I have frequently read that positive discrimination (for instance, trying to ensure gender balance, or a greater mix of origins) is unfair 3. The reasoning is that this is a breach of the principle that the best candidate should win. This line of thinking assumes that the recruiter has to lower the bar to hire women, people from diverse origins, etc.

This has largely been debunked, and it’s beyond the scope of this article to explore this in details. To continue on the topic of fairness, I will challenge the idea that gender balanced or diverse hiring is unfair because it requires to lower the bar. I have hired more than 35 employees over the last 7 years, and probably selected around 30 consultants (I’ve always chosen my consultants using the same criteria as for employees, for obvious reasons). I have never had to lower the bar to strive for gender balance or diversity. What is true is that this requires more work during the hiring process. The hiring manager has to strive to remove any implicit notions of gender / origin in the job descriptions. I learned recently how “recommended” skills can also be harmful as men are more confident to apply without having all the skills, which creates an unwanted filter for women to apply. But it’s doable without much hassle, and like everything I got faster at it through practice.

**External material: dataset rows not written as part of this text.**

(* ===== verification/XdpLb.v ===== *)
(** The XDP load balancer: progs/xdp_lb_bench.rs.

    The state is the packet, the maps as this CPU sees them, and the program's
    globals.  The kernel's part is the class [Kernel]: moving the head of the
    packet, the clock, the random seed, the CPU, an LRU map's insert and how
    long a may_goto loop may run; [KernelOk] is what the program relies on.
    Network words are the little-endian values the CPU loads; [to_be] is the
    byte swap. *)

From S2P Require Import Prelude Packet.
Local Open Scope st_scope.

Module XdpLb.

(** ** Constants *)

Definition XDP_DROP := 1.
Definition XDP_PASS := 2.
Definition XDP_TX := 3.
Definition ETH_P_IP := 0x0800.
Definition ETH_P_IPV6 := 0x86DD.
Definition IPPROTO_IPIP := 4.
Definition IPPROTO_TCP := 6.
Definition IPPROTO_UDP := 17.
Definition IPPROTO_IPV6 := 41.
Definition IPPROTO_FRAGMENT := 44.
Definition F_IPV6 := 1.
Definition F_LRU_BYPASS := 2.
Definition CH_RING_SIZE := 65537.
Definition MAX_VIPS := 16.
Definition CH_RINGS_SIZE := MAX_VIPS * CH_RING_SIZE.
Definition MAX_REALS := 512.
Definition ONE_SEC := 1000000000.
Definition MAX_CONN_RATE := 100000000.
Definition LRU_UDP_TIMEOUT := 30000000000.
Definition PCKT_FRAGMENTED := 0x3FFF.
Definition KNUTH_HASH_MULT := 2654435761.
Definition IPIP_V4_PREFIX := 4268.
Definition IPIP_V6_PREFIX1 := 1.
Definition IPIP_V6_PREFIX2 := 0.
Definition IPIP_V6_PREFIX3 := 0.
Definition STATS_LRU := MAX_VIPS + 0.
Definition STATS_XDP_TX := MAX_VIPS + 1.
Definition STATS_XDP_PASS := MAX_VIPS + 2.
Definition STATS_XDP_DROP := MAX_VIPS + 3.
Definition STATS_NEW_CONN := MAX_VIPS + 4.
Definition STATS_LRU_MISS := MAX_VIPS + 5.
Definition STATS_SIZE := MAX_VIPS + 6.
Definition BENCH_NR_SAMPLES := 4096.
Definition BENCH_NR_CPUS := 256.
Definition BENCH_CPU_MASK := BENCH_NR_CPUS - 1.
Definition JHASH_INITVAL := 0xdeadbeef.
Definition TCPF_SYN := 2.
Definition TCPF_RST := 4.
Lemma parse_in p ctx : Forall is_u8 p -> ctx_ok ctx ->
  exists r ctx', tscookie_tcpopt_parse p ctx = Some (r, ctx') /\ ctx_ok ctx'.
Proof.
  intros Hp Hc. unfold tscookie_tcpopt_parse; cbv zeta.
  destruct (next_byte_in p ctx Hp Hc) as ([c1|[opcode c1]] & -> & H1); [eauto|]. destruct H1 as [_ H1].
  destruct (opcode =? TCPOPT_EOL); [eauto|]. destruct (opcode =? TCPOPT_NOP); [eauto|].
  destruct (next_byte_in p c1 Hp H1) as ([c2|[opsize c2]] & -> & H2); [eauto|]. destruct H2 as [_ H2].
  destruct (opsize <? 2); [eauto|].
  assert (J : forall c, ctx_ok c -> exists r c', Some (0, c <| off := u32 (off ctx + opsize) |>) = Some (r, c') /\ ctx_ok c')
    by (intros c H; eexists _, _; split; [reflexivity | now apply ctx_ok_jump]).
  destruct (opcode =? TCPOPT_WINDOW); [|destruct (opcode =? TCPOPT_TIMESTAMP)].
  - destruct (next_in p c2 1 ltac:(lia) H2) as [H3 H4]. destruct (next p c2 1) as [[a|] c3]; cbn [fst snd] in *; [|eauto].
    destruct (opsize =? TCPOLEN_WINDOW); [|now apply J]. rewrite rd_in by exact H4. apply J.
    destruct H3 as (Ho & Hw & Ht). pose proof (byte_u8 _ 0 (sub_u8 p a 1 Hp)) as B. unfold is_u in B.
    change (Z.to_nat 1) with 1%nat in *. set (v := byte _ _) in *.
    assert (V : 0 <= (if v <? TCP_MAX_WSCALE then v else TCP_MAX_WSCALE) < 16)
      by (unfold TCP_MAX_WSCALE; destruct (Z.ltb_spec v 14); lia).
    destruct c3. split; [exact Ho | now split].
  - destruct (next_in p c2 4 ltac:(lia) H2) as [H3 H4]. destruct (next p c2 4) as [[a|] c3]; cbn [fst snd] in *; [|eauto].
    destruct (opsize =? TCPOLEN_TIMESTAMP); [|now apply J]. rewrite rd_in by exact H4. apply J.
    destruct H3 as (Ho & Hw & Ht), c3. split; [exact Ho|]. split; [exact Hw|]. now apply word32_range, sub_u8.
  - destruct (opcode =? TCPOPT_SACK_PERM); [|now apply J]. apply J.
    destruct (opsize =? TCPOLEN_SACK_PERM); [|exact H2]. now destruct c2.
Qed.

Lemma parse_batch_in n p ctx : Forall is_u8 p -> ctx_ok ctx ->
  exists r ctx', parse_batch n p ctx = Some (r, ctx') /\ ctx_ok ctx'.
Proof.
  intros Hp. revert ctx; induction n as [|n IH]; intros ctx Hc; cbn [parse_batch]; [eauto|].
  destruct (parse_in p ctx Hp Hc) as (r & ctx' & -> & Hc'). destruct (negb (r =? 0)); eauto.
Qed.

Lemma parse_options_in p ctx : Forall is_u8 p -> ctx_ok ctx -> exists ctx', parse_options p ctx = Some ctx' /\ ctx_ok ctx'.
Proof.
  intros Hp Hc. rewrite parse_options_flat. destruct (parse_batch_in 42 p ctx Hp Hc) as (r & ctx' & -> & H). now exists ctx'.
Qed.

Lemma first_context_ok tcp : ctx_ok (first_context tcp).
Proof. split; [now apply uw_range|]. split; [change (0 <= 15 < 16); lia | easy]. Qed.

Lemma ok_init tcp len n : (tcp + 14 <= n)%nat -> ok n (tscookie_init tcp len) (fun _ => n) (fun _ => True).
Proof.
  intros Hn. unfold tscookie_init. eapply ok_bind with (n1 := fun _ => n) (Q := fun _ => True).
  - intros w Hw. destruct (parse_options_in (pkt w) _ (proj2 Hw) (first_context_ok tcp)) as (ctx & -> & _).
    cbn [option_map]. eexists _, w. do 2 (split; [reflexivity|]). now split.
  - intros ctx _. acc; [now apply ok_ret|].
    eapply ok_bind with (n1 := fun _ => n) (Q := fun _ => True).
    + unfold tcp_clock_ms, tcp_clock_ns, ktime. eapply ok_bind with (n1 := fun _ => n) (Q := fun _ => True).
      * acc. eapply ok_bind; [now apply ok_modify|]. intros [] _. now apply ok_ret.
      * intros ns _. now apply ok_ret.
    + intros ms _. unfold tcp_flags. acc. now apply ok_ret.
Qed.

Lemma ok_opts v6 n : ok n (values_get_tcpipopts v6) (fun _ => n) (fun o => is_u8 (snd o)).
Proof.
  unfold values_get_tcpipopts. acc. assert (T : is_u8 DEFAULT_TTL) by (split; reflexivity || discriminate).
  destruct a as [v|]; [|now apply ok_ret]. apply ok_if; intros _; [|now apply ok_ret].
  apply ok_ret; [lia|]. apply u8_range.
Qed.

Lemma ok_mkoptions buf tsopt mss ws n : (buf + 20 <= n)%nat ->
  ok n (tcp_mkoptions buf tsopt mss ws) (fun _ => n) (fun _ => True).
Proof.
  intros Hn. unfold tcp_mkoptions. acc. destruct tsopt as [[tsval tsecr]|]; acc; now apply ok_ret.
Qed.

Lemma ok_when n b (m : M unit) : ok n m (fun _ => n) (fun _ => True) -> ok n (when b m) (fun _ => n) (fun _ => True).
Proof. intros H. destruct b; [exact H | now apply ok_ret]. Qed.

Lemma ok_store2 n o bs k : (o + k <= n)%nat -> length bs = k /\ Forall is_u8 bs ->
  ok n (store o bs) (fun _ => n) (fun _ => True).
Proof. intros H [<- Hu]. now apply ok_store. Qed.

Lemma ok_gen_tcp tcp cookie tsopt mss ws n : (tcp + 40 <= n)%nat ->
  ok n (tcp_gen_synack tcp cookie tsopt mss ws) (fun _ => n) (fun _ => True).
Proof.
  intros Hn. unfold tcp_gen_synack, tcp_flag_word, TCP_SZ. acc.
  eapply ok_bind; [apply ok_when; acc; op|]. intros [] _. acc.
  eapply ok_bind; [eapply (ok_store2 _ _ _ 2); [lia | eassumption]|]. intros [] _.
  eapply ok_bind; [eapply (ok_store2 _ _ _ 2); [lia | eassumption]|]. intros [] _. acc.
  eapply ok_bind; [apply ok_mkoptions; lia|]. intros n0 _. acc. op.
Qed.

(** The headers of an answer. *)
Definition answer (hdr hdr' : header_pointers) : Prop :=
  eth hdr' = eth hdr /\ ipv4 hdr' = ipv4 hdr /\ ipv6 hdr' = ipv6 hdr /\ tcp hdr' = tcp hdr /\ 0 <= tcp_len hdr' <= 60.

Lemma ok_gen4 hdr cookie tsopt n : eth hdr = O -> (ETH_SZ + IP_SZ <= n)%nat -> (tcp hdr + 40 <= n)%nat ->
  ok n (tcpv4_gen_synack ETH_SZ hdr cookie tsopt) (fun _ => n) (answer hdr).
Proof.
  intros He Hn Ht. unfold tcpv4_gen_synack, ETH_SZ, IP_SZ in *. rewrite He.
  eapply ok_bind; [apply ok_opts|]. intros [[mss ws] ttl] Httl. unfold swap_eth_addr, vswap8. acc.
  eapply ok_bind; [eapply (ok_store2 _ _ _ 4); [lia | eassumption]|]. intros [] _.
  eapply ok_bind; [eapply (ok_store2 _ _ _ 4); [lia | eassumption]|]. intros [] _. acc.
  eapply ok_bind; [apply ok_st8; [lia | easy]|]. intros [] _. acc.
  eapply ok_bind; [apply ok_st8; [lia | exact Httl]|]. intros [] _.
  eapply ok_bind; [apply ok_gen_tcp; lia|]. intros [] _. acc. unfold nibble in *. destruct hdr as [e i4 i6 t l].
  apply ok_ret; [lia|]. unfold answer. cbn in *. rewrite uw_small by (unfold is_u; lia). repeat split; lia.
Qed.

Lemma ok_gen6 hdr cookie tsopt n : eth hdr = O -> (ETH_SZ + IP6_SZ <= n)%nat -> (tcp hdr + 40 <= n)%nat ->
  ok n (tcpv6_gen_synack ETH_SZ hdr cookie tsopt) (fun _ => n) (answer hdr).
Proof.
  intros He Hn Ht. unfold tcpv6_gen_synack, ETH_SZ, IP6_SZ in *. rewrite He.
  eapply ok_bind; [apply ok_opts|]. intros [[mss ws] ttl] Httl. unfold swap_eth_addr, vswap8, vswap32. acc.
  eapply ok_bind; [apply ok_st8; [lia | exact Httl]|]. intros [] _.
  eapply ok_bind; [apply ok_gen_tcp; lia|]. intros [] _. acc. unfold nibble in *. destruct hdr as [e i4 i6 t l].
  apply ok_ret; [lia|]. unfold answer. cbn in *. rewrite uw_small by (unfold is_u; lia). repeat split; lia.
Qed.

(** What part 2 knows of the headers. *)
Definition grown (hdr : header_pointers) (n : nat) : Prop :=
  headers hdr /\ 20 <= tcp_len hdr <= 60 /\ (tcp hdr + TCP_MAXLEN <= n)%nat /\
  (ipv4 hdr <> None -> (ETH_SZ + IPV4_MAXLEN <= n)%nat).

Lemma ok_gen hdr cookie tsopt n : grown hdr n -> (ETH_SZ + IP_SZ + TCP_MAXLEN <= n)%nat ->
  ok n (gen_synack hdr cookie tsopt) (fun _ => n) (fun hdr' => headers hdr' /\ 0 <= tcp_len hdr' <= 60 /\ (tcp hdr' + TCP_MAXLEN <= n)%nat).
Proof.
  intros ((He & Hh) & Hl & Ht & Hip) Hn. unfold gen_synack, headers, IPV4_MAXLEN, TCP_MAXLEN, ETH_SZ, IP_SZ, IP6_SZ in *. cbv zeta.
  destruct Hh as [(E4 & E6)|(E4 & E6 & E)]; rewrite E4, ?E6.
  - specialize (Hip ltac:(now rewrite E4)). acc.
    eapply ok_bind with (n1 := fun _ => n) (Q := fun h => eth h = O /\ ipv4 h = ipv4 hdr /\ ipv6 h = ipv6 hdr /\ (tcp h + 60 <= n)%nat).
    + acc; [|now apply ok_ret]. eapply ok_bind; [apply ok_st8; [lia|]|].
      * apply is_u_lor_lxor; [lia | now apply is_u_land | easy].
      * intros [] _. destruct hdr. now apply ok_ret.
    + intros h (Eh & F4 & F6 & Fh). eapply ok_weaken; [apply (ok_gen4 h cookie tsopt n); unfold ETH_SZ, IP_SZ; (assumption || lia) | lia |].
      intros h' (G0 & G4 & G6 & G & Gl). split; [lia|]. split; [|split; [exact Gl | lia]].
      split; [congruence|]. left; split; congruence.
  - eapply ok_weaken; [apply (ok_gen6 hdr cookie tsopt n); unfold ETH_SZ, IP6_SZ in *; (assumption || lia) | lia |].
    intros h' (G0 & G4 & G6 & G & Gl). split; [lia|]. split; [|split; [exact Gl | lia]].
    split; [congruence|]. right; repeat split; congruence.
Qed.

Lemma ok_magic4 ip len v n : (ip + 20 <= n)%nat -> ok n (tcpv4_magic ip len v) (fun _ => n) (fun _ => True).
Proof. intros H. unfold tcpv4_magic. acc. now apply ok_ret. Qed.

Lemma ok_magic6 ip len v n : (ip + 40 <= n)%nat -> ok n (tcpv6_magic ip len v) (fun _ => n) (fun _ => True).
Proof. intros H. unfold tcpv6_magic. acc. now apply ok_ret. Qed.

Lemma ok_fill hdr n : headers hdr -> 0 <= tcp_len hdr <= 60 -> (tcp hdr + TCP_MAXLEN <= n)%nat -> (ETH_SZ + IP_SZ <= n)%nat ->
  ok n (fill_checksums hdr) (fun _ => n) (fun _ => True).
Proof.
  intros (_ & Hh) Hl Ht Hn. unfold fill_checksums, TCP_MAXLEN, ETH_SZ, IP_SZ, IP6_SZ in *. acc.
  destruct Hh as [(E4 & E6)|(E4 & E6 & E)]; rewrite E4, ?E6.
  - eapply ok_bind; [apply ok_magic4; lia|]. intros c _. acc. op.
  - eapply ok_bind; [apply ok_magic6; lia|]. intros c _. op.
Qed.

Lemma ok_syn_checksums hdr n : grown hdr n -> ok n (syn_checksums hdr) (fun _ => n) (fun r => fst r = IP_SZ \/ fst r = IP6_SZ).
Proof.
  intros ((_ & Hh) & Hl & Ht & Hip). unfold syn_checksums, IPV4_MAXLEN, TCP_MAXLEN, ETH_SZ, IP_SZ, IP6_SZ in *.
  destruct Hh as [(E4 & E6)|(E4 & E6 & E)]; rewrite E4, ?E6.
  - specialize (Hip ltac:(now rewrite E4)). eapply ok_bind; [op|]. intros ihl Hihl. unfold nibble in Hihl. acc.
    eapply ok_bind; [apply ok_magic4; lia|]. intros c _. acc. apply ok_ret; [lia | now left].
  - acc. eapply ok_bind; [apply ok_magic6; lia|]. intros c _. acc. apply ok_ret; [lia | now right].
Qed.

Section Kernel.
Context {KO : KernelOk K}.

Lemma ok_tail f n : (forall p p', Forall is_u8 p -> f p = Some p' -> Forall is_u8 p') ->
  ok n (move_tail f) (fun _ => O) (fun _ => True).
Proof.
  intros Hf w [_ Hu]. unfold move_tail. destruct (f (pkt w)) as [p'|] eqn:E; eexists _, _; do 2 (split; [reflexivity|]).
  - split; [|exact I]. split; [lia | now apply (Hf (pkt w))].
  - split; [|discriminate]. split; [lia | exact Hu].
Qed.

Lemma tail_u8 (xdp : bool) p d n p' : Forall is_u8 p ->
  (if xdp then bpf_xdp_adjust_tail p d else bpf_skb_change_tail p n) = Some p' -> Forall is_u8 p'.
Proof. intros Hp. destruct xdp; intros E; [now apply (adjust_tail_ok p d p') | now apply (change_tail_ok p n p')]. Qed.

During CV processing, my strategy for men and women was different. Due to the sheer volume of men CVs (95% pre-selection), if I had any doubts, I would discard the CV. For women I would keep the CV unless there was big blockers. Given the relatively low number of woman applying, this was a suitable trade-off to accept higher uncertainty in the early phase of the filtering. I don’t mention origins / ethnicity because I read the CV header last. This simple yet effective trick removes any bias during CV reading as I don’t know anything about the gender, nor the ethnicity or any other criteria some discriminate against. I check this only after having read the CV.

I knew it, right there, this is blattant unfairness !

Seeing as there are less than 5% more men that women of age to work on Earth, and since sending a CV versus not sending it is not a proof of skill, I really don’t think so. There are no reasons why woman should be less qualified than man for any IT job (unless you believe any of this crap), and history has shown women were in fact pretty good at it.

This approach created a slight over representation of women at the phone screening step versus their original representation on the original CV pool (I reached around 80-20… however, this never overcame the lack of woman CVs due to the pipeline issue. I work in IT and it’s a real problem4), and this was the whole point.

From this point onwards however, I would do the phone screening and interviews exactly the same way for men and women, asking the same questions and expecting the same answers. Candidates were tested the exact same way.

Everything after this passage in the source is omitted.